> Exercise objective: Could you reproduce all of the records exactly?

(Collected data)
--------
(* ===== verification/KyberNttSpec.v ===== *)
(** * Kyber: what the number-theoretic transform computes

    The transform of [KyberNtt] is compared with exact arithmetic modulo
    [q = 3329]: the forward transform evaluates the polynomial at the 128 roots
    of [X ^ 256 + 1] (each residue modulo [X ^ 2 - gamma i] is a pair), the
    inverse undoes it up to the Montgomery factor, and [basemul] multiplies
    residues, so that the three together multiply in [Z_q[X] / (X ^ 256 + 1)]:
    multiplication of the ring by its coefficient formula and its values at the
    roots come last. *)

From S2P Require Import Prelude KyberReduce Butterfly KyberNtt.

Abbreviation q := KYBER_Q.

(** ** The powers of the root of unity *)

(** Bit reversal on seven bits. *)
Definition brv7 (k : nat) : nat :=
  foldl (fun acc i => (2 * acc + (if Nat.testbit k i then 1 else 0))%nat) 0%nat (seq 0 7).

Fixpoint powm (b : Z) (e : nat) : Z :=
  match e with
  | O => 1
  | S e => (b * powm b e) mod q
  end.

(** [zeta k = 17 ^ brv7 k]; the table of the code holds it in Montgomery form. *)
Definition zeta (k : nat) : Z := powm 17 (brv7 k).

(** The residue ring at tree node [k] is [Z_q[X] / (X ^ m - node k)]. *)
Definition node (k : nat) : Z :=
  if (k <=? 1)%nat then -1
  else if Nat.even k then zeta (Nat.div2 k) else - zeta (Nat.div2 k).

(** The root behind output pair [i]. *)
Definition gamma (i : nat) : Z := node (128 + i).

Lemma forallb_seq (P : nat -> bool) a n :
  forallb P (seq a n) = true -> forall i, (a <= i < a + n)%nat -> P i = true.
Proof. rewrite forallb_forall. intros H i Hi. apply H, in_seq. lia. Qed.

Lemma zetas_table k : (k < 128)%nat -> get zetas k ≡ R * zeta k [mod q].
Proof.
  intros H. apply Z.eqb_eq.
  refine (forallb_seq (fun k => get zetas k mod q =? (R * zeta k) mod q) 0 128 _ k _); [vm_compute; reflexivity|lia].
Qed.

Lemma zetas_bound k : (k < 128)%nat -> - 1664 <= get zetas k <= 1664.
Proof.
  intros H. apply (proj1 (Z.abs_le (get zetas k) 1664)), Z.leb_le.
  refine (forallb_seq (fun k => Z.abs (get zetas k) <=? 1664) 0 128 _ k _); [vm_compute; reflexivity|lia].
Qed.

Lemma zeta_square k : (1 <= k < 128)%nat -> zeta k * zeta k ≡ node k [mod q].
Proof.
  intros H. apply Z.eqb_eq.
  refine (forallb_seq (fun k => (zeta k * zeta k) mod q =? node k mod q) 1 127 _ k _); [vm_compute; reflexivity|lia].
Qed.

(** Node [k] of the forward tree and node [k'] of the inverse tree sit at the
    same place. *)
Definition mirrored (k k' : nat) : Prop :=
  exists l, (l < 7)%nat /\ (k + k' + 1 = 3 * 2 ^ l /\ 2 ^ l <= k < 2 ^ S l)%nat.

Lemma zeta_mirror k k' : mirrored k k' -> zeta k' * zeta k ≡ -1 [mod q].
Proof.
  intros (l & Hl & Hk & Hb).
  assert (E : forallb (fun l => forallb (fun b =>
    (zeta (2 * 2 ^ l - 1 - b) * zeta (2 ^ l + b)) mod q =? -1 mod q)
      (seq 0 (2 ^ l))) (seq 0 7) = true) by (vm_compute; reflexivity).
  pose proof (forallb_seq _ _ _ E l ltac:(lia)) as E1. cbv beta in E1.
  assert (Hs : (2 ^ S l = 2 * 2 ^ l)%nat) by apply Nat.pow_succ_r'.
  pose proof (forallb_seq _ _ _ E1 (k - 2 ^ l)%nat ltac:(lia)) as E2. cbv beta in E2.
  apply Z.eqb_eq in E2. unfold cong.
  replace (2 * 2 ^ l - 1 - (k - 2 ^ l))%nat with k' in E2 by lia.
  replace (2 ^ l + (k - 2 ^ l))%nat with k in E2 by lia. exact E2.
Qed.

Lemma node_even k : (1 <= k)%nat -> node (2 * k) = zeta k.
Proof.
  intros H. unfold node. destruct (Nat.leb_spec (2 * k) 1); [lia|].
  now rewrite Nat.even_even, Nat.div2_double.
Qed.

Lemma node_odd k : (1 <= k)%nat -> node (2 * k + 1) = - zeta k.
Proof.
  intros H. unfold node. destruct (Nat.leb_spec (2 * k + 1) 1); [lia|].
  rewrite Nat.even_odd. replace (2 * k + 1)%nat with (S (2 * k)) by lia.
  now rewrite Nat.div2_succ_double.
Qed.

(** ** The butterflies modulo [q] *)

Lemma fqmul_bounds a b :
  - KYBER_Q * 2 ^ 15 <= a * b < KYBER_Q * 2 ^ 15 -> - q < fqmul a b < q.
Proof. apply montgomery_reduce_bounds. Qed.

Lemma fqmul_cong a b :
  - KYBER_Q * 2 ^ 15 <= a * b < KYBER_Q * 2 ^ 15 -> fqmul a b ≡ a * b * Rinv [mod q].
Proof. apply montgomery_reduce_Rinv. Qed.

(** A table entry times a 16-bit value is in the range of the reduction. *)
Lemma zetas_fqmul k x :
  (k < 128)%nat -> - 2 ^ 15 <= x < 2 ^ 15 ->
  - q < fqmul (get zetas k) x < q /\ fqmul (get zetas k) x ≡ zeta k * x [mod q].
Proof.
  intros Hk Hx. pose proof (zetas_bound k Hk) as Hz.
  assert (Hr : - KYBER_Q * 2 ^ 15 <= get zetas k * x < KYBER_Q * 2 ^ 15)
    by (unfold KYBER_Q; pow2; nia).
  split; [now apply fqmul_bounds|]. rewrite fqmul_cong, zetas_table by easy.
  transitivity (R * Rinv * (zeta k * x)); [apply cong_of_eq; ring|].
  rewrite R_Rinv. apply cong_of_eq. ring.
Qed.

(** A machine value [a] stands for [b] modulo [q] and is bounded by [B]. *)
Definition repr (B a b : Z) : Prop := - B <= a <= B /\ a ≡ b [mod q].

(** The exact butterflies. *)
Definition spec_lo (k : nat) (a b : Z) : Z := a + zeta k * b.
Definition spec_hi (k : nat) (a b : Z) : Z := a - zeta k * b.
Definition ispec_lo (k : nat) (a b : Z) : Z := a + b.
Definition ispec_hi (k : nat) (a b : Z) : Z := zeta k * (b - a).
--------
> Answer to the problem:
(* ===== verification/KyberNttSpec.v ===== *)
(** * Kyber: what the number-theoretic transform computes

    The transform of [KyberNtt] is compared with exact arithmetic modulo
    [q = 3329]: the forward transform evaluates the polynomial at the 128 roots
    of [X ^ 256 + 1] (each residue modulo [X ^ 2 - gamma i] is a pair), the
    inverse undoes it up to the Montgomery factor, and [basemul] multiplies
    residues, so that the three together multiply in [Z_q[X] / (X ^ 256 + 1)]:
    multiplication of the ring by its coefficient formula and its values at the
    roots come last. *)

From S2P Require Import Prelude KyberReduce Butterfly KyberNtt.

Abbreviation q := KYBER_Q.

(** ** The powers of the root of unity *)

(** Bit reversal on seven bits. *)
Definition brv7 (k : nat) : nat :=
  foldl (fun acc i => (2 * acc + (if Nat.testbit k i then 1 else 0))%nat) 0%nat (seq 0 7).

Fixpoint powm (b : Z) (e : nat) : Z :=
  match e with
  | O => 1
  | S e => (b * powm b e) mod q
  end.

(** [zeta k = 17 ^ brv7 k]; the table of the code holds it in Montgomery form. *)
Definition zeta (k : nat) : Z := powm 17 (brv7 k).

(** The residue ring at tree node [k] is [Z_q[X] / (X ^ m - node k)]. *)
Definition node (k : nat) : Z :=
  if (k <=? 1)%nat then -1
  else if Nat.even k then zeta (Nat.div2 k) else - zeta (Nat.div2 k).

(** The root behind output pair [i]. *)
Definition gamma (i : nat) : Z := node (128 + i).

Lemma forallb_seq (P : nat -> bool) a n :
  forallb P (seq a n) = true -> forall i, (a <= i < a + n)%nat -> P i = true.
Proof. rewrite forallb_forall. intros H i Hi. apply H, in_seq. lia. Qed.

Lemma zetas_table k : (k < 128)%nat -> get zetas k ≡ R * zeta k [mod q].
Proof.
  intros H. apply Z.eqb_eq.
  refine (forallb_seq (fun k => get zetas k mod q =? (R * zeta k) mod q) 0 128 _ k _); [vm_compute; reflexivity|lia].
Qed.

Lemma zetas_bound k : (k < 128)%nat -> - 1664 <= get zetas k <= 1664.
Proof.
  intros H. apply (proj1 (Z.abs_le (get zetas k) 1664)), Z.leb_le.
  refine (forallb_seq (fun k => Z.abs (get zetas k) <=? 1664) 0 128 _ k _); [vm_compute; reflexivity|lia].
Qed.

Lemma zeta_square k : (1 <= k < 128)%nat -> zeta k * zeta k ≡ node k [mod q].
Proof.
  intros H. apply Z.eqb_eq.
  refine (forallb_seq (fun k => (zeta k * zeta k) mod q =? node k mod q) 1 127 _ k _); [vm_compute; reflexivity|lia].
Qed.

(** Node [k] of the forward tree and node [k'] of the inverse tree sit at the
    same place. *)
Definition mirrored (k k' : nat) : Prop :=
  exists l, (l < 7)%nat /\ (k + k' + 1 = 3 * 2 ^ l /\ 2 ^ l <= k < 2 ^ S l)%nat.

Lemma zeta_mirror k k' : mirrored k k' -> zeta k' * zeta k ≡ -1 [mod q].
Proof.
  intros (l & Hl & Hk & Hb).
  assert (E : forallb (fun l => forallb (fun b =>
    (zeta (2 * 2 ^ l - 1 - b) * zeta (2 ^ l + b)) mod q =? -1 mod q)
      (seq 0 (2 ^ l))) (seq 0 7) = true) by (vm_compute; reflexivity).
  pose proof (forallb_seq _ _ _ E l ltac:(lia)) as E1. cbv beta in E1.
  assert (Hs : (2 ^ S l = 2 * 2 ^ l)%nat) by apply Nat.pow_succ_r'.
  pose proof (forallb_seq _ _ _ E1 (k - 2 ^ l)%nat ltac:(lia)) as E2. cbv beta in E2.
  apply Z.eqb_eq in E2. unfold cong.
  replace (2 * 2 ^ l - 1 - (k - 2 ^ l))%nat with k' in E2 by lia.
  replace (2 ^ l + (k - 2 ^ l))%nat with k in E2 by lia. exact E2.
Qed.

Lemma node_even k : (1 <= k)%nat -> node (2 * k) = zeta k.
Proof.
  intros H. unfold node. destruct (Nat.leb_spec (2 * k) 1); [lia|].
  now rewrite Nat.even_even, Nat.div2_double.
Qed.

Lemma node_odd k : (1 <= k)%nat -> node (2 * k + 1) = - zeta k.
Proof.
  intros H. unfold node. destruct (Nat.leb_spec (2 * k + 1) 1); [lia|].
  rewrite Nat.even_odd. replace (2 * k + 1)%nat with (S (2 * k)) by lia.
  now rewrite Nat.div2_succ_double.
Qed.

(** ** The butterflies modulo [q] *)

Lemma fqmul_bounds a b :
  - KYBER_Q * 2 ^ 15 <= a * b < KYBER_Q * 2 ^ 15 -> - q < fqmul a b < q.
Proof. apply montgomery_reduce_bounds. Qed.

Lemma fqmul_cong a b :
  - KYBER_Q * 2 ^ 15 <= a * b < KYBER_Q * 2 ^ 15 -> fqmul a b ≡ a * b * Rinv [mod q].
Proof. apply montgomery_reduce_Rinv. Qed.

(** A table entry times a 16-bit value is in the range of the reduction. *)
Lemma zetas_fqmul k x :
  (k < 128)%nat -> - 2 ^ 15 <= x < 2 ^ 15 ->
  - q < fqmul (get zetas k) x < q /\ fqmul (get zetas k) x ≡ zeta k * x [mod q].
Proof.
  intros Hk Hx. pose proof (zetas_bound k Hk) as Hz.
  assert (Hr : - KYBER_Q * 2 ^ 15 <= get zetas k * x < KYBER_Q * 2 ^ 15)
    by (unfold KYBER_Q; pow2; nia).
  split; [now apply fqmul_bounds|]. rewrite fqmul_cong, zetas_table by easy.
  transitivity (R * Rinv * (zeta k * x)); [apply cong_of_eq; ring|].
  rewrite R_Rinv. apply cong_of_eq. ring.
Qed.

(** A machine value [a] stands for [b] modulo [q] and is bounded by [B]. *)
Definition repr (B a b : Z) : Prop := - B <= a <= B /\ a ≡ b [mod q].

(** The exact butterflies. *)
Definition spec_lo (k : nat) (a b : Z) : Z := a + zeta k * b.
Definition spec_hi (k : nat) (a b : Z) : Z := a - zeta k * b.
Definition ispec_lo (k : nat) (a b : Z) : Z := a + b.
Definition ispec_hi (k : nat) (a b : Z) : Z := zeta k * (b - a).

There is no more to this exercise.